- Prompt
Every line in the data below from the one containing "wr_senderName : jsstring;" down to the one containing "Definition setState (f", both included, must be retyped exactly; no other line is to appear.

- Supplied information

::::::::

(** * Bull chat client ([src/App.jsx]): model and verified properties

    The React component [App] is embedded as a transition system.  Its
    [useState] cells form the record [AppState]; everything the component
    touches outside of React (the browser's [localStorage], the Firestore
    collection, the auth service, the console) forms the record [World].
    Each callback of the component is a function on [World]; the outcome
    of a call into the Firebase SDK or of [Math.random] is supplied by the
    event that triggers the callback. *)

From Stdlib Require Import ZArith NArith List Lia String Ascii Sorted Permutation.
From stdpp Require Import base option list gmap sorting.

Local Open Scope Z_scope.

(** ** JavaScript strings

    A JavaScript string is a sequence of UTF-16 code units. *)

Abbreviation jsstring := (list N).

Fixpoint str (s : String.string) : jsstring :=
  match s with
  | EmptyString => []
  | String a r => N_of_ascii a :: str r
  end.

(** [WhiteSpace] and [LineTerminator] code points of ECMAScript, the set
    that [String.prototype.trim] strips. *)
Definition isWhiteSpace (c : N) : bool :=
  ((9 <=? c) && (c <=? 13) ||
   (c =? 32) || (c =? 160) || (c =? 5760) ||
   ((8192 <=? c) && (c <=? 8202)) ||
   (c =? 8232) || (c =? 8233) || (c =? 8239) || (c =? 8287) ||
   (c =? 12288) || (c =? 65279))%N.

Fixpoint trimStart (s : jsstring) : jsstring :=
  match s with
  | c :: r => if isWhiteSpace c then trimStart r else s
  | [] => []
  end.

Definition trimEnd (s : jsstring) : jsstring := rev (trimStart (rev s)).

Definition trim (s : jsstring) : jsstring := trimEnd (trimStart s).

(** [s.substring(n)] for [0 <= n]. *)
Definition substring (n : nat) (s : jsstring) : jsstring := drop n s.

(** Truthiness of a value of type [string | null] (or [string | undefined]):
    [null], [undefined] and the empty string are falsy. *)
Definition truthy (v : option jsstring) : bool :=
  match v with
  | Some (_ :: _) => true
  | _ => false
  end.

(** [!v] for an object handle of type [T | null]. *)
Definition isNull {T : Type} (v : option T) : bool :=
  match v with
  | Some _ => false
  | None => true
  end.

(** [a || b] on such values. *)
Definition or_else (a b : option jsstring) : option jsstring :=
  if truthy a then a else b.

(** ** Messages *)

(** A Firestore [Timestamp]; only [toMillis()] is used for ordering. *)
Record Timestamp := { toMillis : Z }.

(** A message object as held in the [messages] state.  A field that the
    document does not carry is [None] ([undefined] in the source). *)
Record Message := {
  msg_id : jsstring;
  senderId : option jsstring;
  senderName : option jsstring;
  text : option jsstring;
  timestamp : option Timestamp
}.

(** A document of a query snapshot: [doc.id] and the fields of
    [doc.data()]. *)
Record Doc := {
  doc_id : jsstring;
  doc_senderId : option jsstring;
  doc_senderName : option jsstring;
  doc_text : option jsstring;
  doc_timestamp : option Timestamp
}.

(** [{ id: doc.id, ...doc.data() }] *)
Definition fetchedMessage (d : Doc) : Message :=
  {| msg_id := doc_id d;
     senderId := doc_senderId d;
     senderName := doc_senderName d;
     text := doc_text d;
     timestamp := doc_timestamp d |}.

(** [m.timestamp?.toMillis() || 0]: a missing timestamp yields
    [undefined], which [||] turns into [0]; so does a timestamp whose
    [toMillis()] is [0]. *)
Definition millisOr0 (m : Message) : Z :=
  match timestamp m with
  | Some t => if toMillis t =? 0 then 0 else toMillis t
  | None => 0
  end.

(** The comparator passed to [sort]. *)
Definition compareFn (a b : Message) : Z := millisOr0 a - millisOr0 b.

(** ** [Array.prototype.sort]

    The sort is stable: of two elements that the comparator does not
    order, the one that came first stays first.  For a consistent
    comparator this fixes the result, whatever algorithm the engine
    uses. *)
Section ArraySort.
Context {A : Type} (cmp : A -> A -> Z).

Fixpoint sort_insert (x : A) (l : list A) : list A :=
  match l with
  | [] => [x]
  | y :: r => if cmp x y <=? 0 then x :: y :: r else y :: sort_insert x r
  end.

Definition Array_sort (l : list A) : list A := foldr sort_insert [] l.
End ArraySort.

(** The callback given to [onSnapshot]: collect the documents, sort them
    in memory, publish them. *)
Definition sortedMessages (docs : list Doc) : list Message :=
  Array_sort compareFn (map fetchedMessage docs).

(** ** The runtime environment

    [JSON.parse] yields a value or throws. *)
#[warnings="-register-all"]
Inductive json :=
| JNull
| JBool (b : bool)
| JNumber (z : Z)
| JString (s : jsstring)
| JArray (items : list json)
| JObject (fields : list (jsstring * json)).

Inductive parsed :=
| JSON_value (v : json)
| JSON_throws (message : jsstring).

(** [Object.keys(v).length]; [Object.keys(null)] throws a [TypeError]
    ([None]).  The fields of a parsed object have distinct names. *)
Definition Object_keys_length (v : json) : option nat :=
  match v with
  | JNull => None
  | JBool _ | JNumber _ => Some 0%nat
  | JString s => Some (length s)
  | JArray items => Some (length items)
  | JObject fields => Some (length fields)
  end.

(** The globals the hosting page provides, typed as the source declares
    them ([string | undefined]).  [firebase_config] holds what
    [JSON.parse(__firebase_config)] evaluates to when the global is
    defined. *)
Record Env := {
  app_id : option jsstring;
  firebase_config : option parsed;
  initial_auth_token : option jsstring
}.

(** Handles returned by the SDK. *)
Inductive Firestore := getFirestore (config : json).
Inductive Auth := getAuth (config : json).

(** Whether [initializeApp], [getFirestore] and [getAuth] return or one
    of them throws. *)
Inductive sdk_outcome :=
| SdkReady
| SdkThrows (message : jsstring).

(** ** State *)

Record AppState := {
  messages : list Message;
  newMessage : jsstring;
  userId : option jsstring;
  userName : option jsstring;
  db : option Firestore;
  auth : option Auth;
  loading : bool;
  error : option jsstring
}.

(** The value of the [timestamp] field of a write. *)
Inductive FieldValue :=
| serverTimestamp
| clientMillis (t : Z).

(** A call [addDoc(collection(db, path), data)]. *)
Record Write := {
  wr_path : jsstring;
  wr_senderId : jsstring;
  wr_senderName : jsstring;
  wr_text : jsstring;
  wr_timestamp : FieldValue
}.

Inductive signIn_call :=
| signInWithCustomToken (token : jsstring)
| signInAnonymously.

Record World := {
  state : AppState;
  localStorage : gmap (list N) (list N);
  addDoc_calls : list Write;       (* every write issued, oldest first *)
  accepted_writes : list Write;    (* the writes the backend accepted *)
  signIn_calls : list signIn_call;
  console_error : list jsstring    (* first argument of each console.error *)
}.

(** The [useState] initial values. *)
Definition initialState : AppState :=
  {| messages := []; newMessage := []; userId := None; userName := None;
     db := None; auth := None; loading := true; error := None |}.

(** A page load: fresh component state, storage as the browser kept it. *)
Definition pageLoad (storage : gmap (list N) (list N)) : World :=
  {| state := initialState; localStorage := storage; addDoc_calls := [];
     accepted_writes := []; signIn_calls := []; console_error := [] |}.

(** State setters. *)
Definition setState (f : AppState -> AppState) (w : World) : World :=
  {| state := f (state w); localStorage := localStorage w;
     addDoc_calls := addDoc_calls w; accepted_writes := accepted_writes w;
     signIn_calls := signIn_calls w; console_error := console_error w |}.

::::::::

- Answer below
  wr_senderName : jsstring;
  wr_text : jsstring;
  wr_timestamp : FieldValue
}.

Inductive signIn_call :=
| signInWithCustomToken (token : jsstring)
| signInAnonymously.

Record World := {
  state : AppState;
  localStorage : gmap (list N) (list N);
  addDoc_calls : list Write;       (* every write issued, oldest first *)
  accepted_writes : list Write;    (* the writes the backend accepted *)
  signIn_calls : list signIn_call;
  console_error : list jsstring    (* first argument of each console.error *)
}.

(** The [useState] initial values. *)
Definition initialState : AppState :=
  {| messages := []; newMessage := []; userId := None; userName := None;
     db := None; auth := None; loading := true; error := None |}.

(** A page load: fresh component state, storage as the browser kept it. *)
Definition pageLoad (storage : gmap (list N) (list N)) : World :=
  {| state := initialState; localStorage := storage; addDoc_calls := [];
     accepted_writes := []; signIn_calls := []; console_error := [] |}.

(** State setters. *)
Definition setState (f : AppState -> AppState) (w : World) : World :=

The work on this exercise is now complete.